(* ===== verification/Mem.v ===== *)
(** * Mem: byte memory

    Memory as the kernel's raw pointers see it: a function from 64-bit addresses
    to bytes, with little-endian words on top of it. *)
From stdpp Require Import base list numbers.
From Stdlib Require Import Lia FunctionalExtensionality.
From S2P Require Import Prelude.
Open Scope Z_scope.

(** [n] bytes of memory from [a]. *)
Definition read_bytes (mem : Z -> Z) (a : Z) (n : nat) : list Z :=
  map (fun i => mem (a + Z.of_nat i)) (seq 0 n).

Definition write_bytes (a : Z) (bs : list Z) (mem : Z -> Z) : Z -> Z := fun x =>
  if (a <=? x) && (x <? a + Z.of_nat (length bs)) then default 0 (bs !! Z.to_nat (x - a)) else mem x.

(** The 64-bit word at [a]: [*(a as *const u64)] and [*(a as *mut u64) = v]. *)
Definition word_at (mem : Z -> Z) (a : Z) : Z := le_of (read_bytes mem a 8).

Definition put_word (a v : Z) (mem : Z -> Z) : Z -> Z := write_bytes a (le_bytes 8 v) mem.

Lemma write_bytes_out a bs mem x :
  x < a \/ a + Z.of_nat (length bs) <= x -> write_bytes a bs mem x = mem x.
Proof. intros H. unfold write_bytes. destruct (_ && _)%bool eqn:E; [unbool; lia|done]. Qed.

Lemma write_bytes_in a bs mem i b :
  bs !! i = Some b -> write_bytes a bs mem (a + Z.of_nat i) = b.
Proof.
  intros H. pose proof (lookup_lt_Some _ _ _ H). unfold write_bytes.
  rewrite (proj2 (Z.leb_le _ _)), (proj2 (Z.ltb_lt _ _)) by lia. cbn [andb].
  replace (Z.to_nat (a + Z.of_nat i - a)) with i by lia. by rewrite H.
Qed.

Lemma length_read_bytes mem a n : length (read_bytes mem a n) = n.
Proof. unfold read_bytes. by rewrite length_map, length_seq. Qed.

Lemma read_bytes_ext m1 m2 a n :
  (forall x, a <= x < a + Z.of_nat n -> m1 x = m2 x) -> read_bytes m1 a n = read_bytes m2 a n.
Proof.
  intros H. unfold read_bytes. apply map_ext_in. intros i Hi%in_seq. apply H. lia.
Qed.

Lemma read_write_bytes a bs mem : read_bytes (write_bytes a bs mem) a (length bs) = bs.
Proof.
  apply list_eq. intros i. unfold read_bytes. rewrite list_lookup_fmap.
  destruct (decide (i < length bs)%nat) as [Hi|Hi].
  - rewrite lookup_seq_lt by done. cbn. destruct (lookup_lt_is_Some_2 bs i Hi) as [b Hb].
    by rewrite (write_bytes_in _ _ _ _ b).
  - rewrite lookup_seq_ge by lia. by rewrite lookup_ge_None_2 by lia.
Qed.

Lemma word_at_ext m1 m2 a :
  (forall x, a <= x < a + 8 -> m1 x = m2 x) -> word_at m1 a = word_at m2 a.
Proof. intros H. unfold word_at. by rewrite (read_bytes_ext m1 m2) by done. Qed.

Lemma word_at_put mem a v : in_u 64 v -> word_at (put_word a v mem) a = v.
Proof.
  intros Hv. unfold word_at, put_word.
  pose proof (read_write_bytes a (le_bytes 8 v) mem) as H. rewrite length_le_bytes in H.
  rewrite H. by apply le_round.
Qed.

Lemma put_word_out a v mem x : x < a \/ a + 8 <= x -> put_word a v mem x = mem x.
Proof. intros. apply write_bytes_out. rewrite length_le_bytes. lia. Qed.

Lemma word_at_put_ne mem a b v :
  a + 8 <= b \/ b + 8 <= a -> word_at (put_word b v mem) a = word_at mem a.
Proof. intros. apply word_at_ext. intros x Hx. apply put_word_out. lia. Qed.

(** The bytes of a run of words. *)
Definition wbytes (vs : list Z) : list Z := concat (map (le_bytes 8) vs).

Lemma length_wbytes vs : length (wbytes vs) = (8 * length vs)%nat.
Proof.
  unfold wbytes. induction vs as [|v vs IH]; [done|]. cbn [map concat]. rewrite length_app, IH, length_le_bytes.
  cbn [length]. lia.
Qed.

Lemma wbytes_app vs ws : wbytes (vs ++ ws) = wbytes vs ++ wbytes ws.
Proof. unfold wbytes. by rewrite map_app, concat_app. Qed.

Lemma write_bytes_app a xs ys m :
  write_bytes a (xs ++ ys) m = write_bytes a xs (write_bytes (a + Z.of_nat (length xs)) ys m).
Proof.
  apply functional_extensionality. intros x. unfold write_bytes. rewrite length_app.
  destruct (Z.leb_spec a x), (Z.ltb_spec x (a + Z.of_nat (length xs))),
    (Z.ltb_spec x (a + Z.of_nat (length xs + length ys))), (Z.leb_spec (a + Z.of_nat (length xs)) x),
    (Z.ltb_spec x (a + Z.of_nat (length xs) + Z.of_nat (length ys))); cbn [andb]; try lia; try done.
  - by rewrite lookup_app_l by lia.
  - rewrite lookup_app_r by lia. do 2 f_equal. lia.
Qed.

Lemma read_bytes_app m a n k :
  read_bytes m a (n + k) = read_bytes m a n ++ read_bytes m (a + Z.of_nat n) k.
Proof.
  unfold read_bytes. rewrite seq_app, map_app. f_equal. rewrite Nat.add_0_l, <- (Nat.add_0_r n) at 1.
  rewrite <- fmap_add_seq. rewrite map_map. apply map_ext. intros i. f_equal. lia.
Qed.

Lemma write_bytes_app_l a xs ys m :
  write_bytes a (xs ++ ys) m = write_bytes (a + Z.of_nat (length xs)) ys (write_bytes a xs m).
Proof.
  rewrite write_bytes_app. apply functional_extensionality. intros x.
  destruct (decide (a <= x < a + Z.of_nat (length xs))).
  - rewrite (write_bytes_out (_ + _)) by lia. unfold write_bytes. destruct (_ && _)%bool eqn:E; [done|].
    apply andb_false_iff in E as [E|E]; unbool; lia.
  - rewrite (write_bytes_out a) by lia. unfold write_bytes at 1 2. destruct (_ && _)%bool; [done|].
    by rewrite write_bytes_out by lia.
Qed.

(** What is read where nothing was written, and where all of it was. *)
Lemma read_bytes_out a n b bs m :
  a + Z.of_nat n <= b \/ b + Z.of_nat (length bs) <= a ->
  read_bytes (write_bytes b bs m) a n = read_bytes m a n.
Proof. intros Ho. apply read_bytes_ext. intros x Hx. apply write_bytes_out. lia. Qed.

Lemma read_bytes_in a bs m n : n = length bs -> read_bytes (write_bytes a bs m) a n = bs.
Proof. intros ->. apply read_write_bytes. Qed.

Lemma read_bytes_part m a n bs i k :
  read_bytes m a n = bs -> (i + k <= n)%nat -> read_bytes m (a + Z.of_nat i) k = take k (drop i bs).
Proof.
  intros <- Hk. replace n with (i + (k + (n - i - k)))%nat by lia.
  rewrite !read_bytes_app. rewrite drop_app_length' by (by rewrite length_read_bytes).
  by rewrite take_app_length' by (by rewrite length_read_bytes).
Qed.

----------

- About this task -
Filter the preceding entries down to the lines with "wbytes".

- Reply to the exercise -
Definition wbytes (vs : list Z) : list Z := concat (map (le_bytes 8) vs).
Lemma length_wbytes vs : length (wbytes vs) = (8 * length vs)%nat.
  unfold wbytes. induction vs as [|v vs IH]; [done|]. cbn [map concat]. rewrite length_app, IH, length_le_bytes.
Lemma wbytes_app vs ws : wbytes (vs ++ ws) = wbytes vs ++ wbytes ws.
Proof. unfold wbytes. by rewrite map_app, concat_app. Qed.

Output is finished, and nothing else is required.